*Dataset excerpts:*
+++
(** * A tick-driven behavior engine: elements, sequences and the executor

    Shallow embedding of [types.hpp], [element.hpp], [executor.hpp] and
    [main.cpp].

    - A C++ [double] is a primitive binary64 [float]; arithmetic and
      comparisons are the IEEE 754 ones.
    - A [steady_clock::time_point] is its 64-bit signed count of clock
      ticks (nanoseconds) since the clock's epoch, as an integer; the one
      operation on it, the difference of two time points, wraps around to
      64 bits.
    - Objects held by reference live in a store indexed by references; a
      sequence keeps the vector of references, never a copy of an object.
    - Everything a method does to its collaborators is appended to a trace:
      messenger notifications, reflex mask activations and releases, and
      one record per call made to a child element or to a leaf hook, with
      what happened inside that call nested in the record.
    - Undefined behaviour (using the iterator the constructor leaves
      behind) is [None]. *)

From Stdlib Require Import ZArith List String Bool Floats Lia.
Import ListNotations.

Set Implicit Arguments.

(* 0.1 is read as the closest binary64 value, as the C++ literal is. *)
Set Warnings "-inexact-float".

(* ===================================================================== *)
(** * types.hpp                                                           *)
(* ===================================================================== *)

(** [steady_clock::time_point]: the count of nanoseconds since the
    epoch, which the clock keeps in a 64-bit signed integer. *)
Definition time_point := Z.
Bind Scope Z_scope with time_point.

(** [steady_clock::duration]: a 64-bit signed count of nanoseconds. *)
Definition duration := Z.
Bind Scope Z_scope with duration.

(** The value a 64-bit signed integer holds after an operation whose
    exact result is [z]: [z] itself when it is between -2^63 and 2^63 - 1,
    and otherwise [z] brought into that range by a multiple of 2^64, as
    the machine subtraction leaves it. *)
Definition int64_wrap (z : Z) : Z :=
  ((z + 2 ^ 63) mod 2 ^ 64 - 2 ^ 63)%Z.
+++
Repeat the records above in full, character for character.

(** * A tick-driven behavior engine: elements, sequences and the executor

    Shallow embedding of [types.hpp], [element.hpp], [executor.hpp] and
    [main.cpp].

    - A C++ [double] is a primitive binary64 [float]; arithmetic and
      comparisons are the IEEE 754 ones.
    - A [steady_clock::time_point] is its 64-bit signed count of clock
      ticks (nanoseconds) since the clock's epoch, as an integer; the one
      operation on it, the difference of two time points, wraps around to
      64 bits.
    - Objects held by reference live in a store indexed by references; a
      sequence keeps the vector of references, never a copy of an object.
    - Everything a method does to its collaborators is appended to a trace:
      messenger notifications, reflex mask activations and releases, and
      one record per call made to a child element or to a leaf hook, with
      what happened inside that call nested in the record.
    - Undefined behaviour (using the iterator the constructor leaves
      behind) is [None]. *)

From Stdlib Require Import ZArith List String Bool Floats Lia.
Import ListNotations.

Set Implicit Arguments.

(* 0.1 is read as the closest binary64 value, as the C++ literal is. *)
Set Warnings "-inexact-float".

(* ===================================================================== *)
(** * types.hpp                                                           *)
(* ===================================================================== *)

(** [steady_clock::time_point]: the count of nanoseconds since the
    epoch, which the clock keeps in a 64-bit signed integer. *)
Definition time_point := Z.
Bind Scope Z_scope with time_point.

(** [steady_clock::duration]: a 64-bit signed count of nanoseconds. *)
Definition duration := Z.
Bind Scope Z_scope with duration.

(** The value a 64-bit signed integer holds after an operation whose
    exact result is [z]: [z] itself when it is between -2^63 and 2^63 - 1,
    and otherwise [z] brought into that range by a multiple of 2^64, as
    the machine subtraction leaves it. *)
Definition int64_wrap (z : Z) : Z :=
  ((z + 2 ^ 63) mod 2 ^ 64 - 2 ^ 63)%Z.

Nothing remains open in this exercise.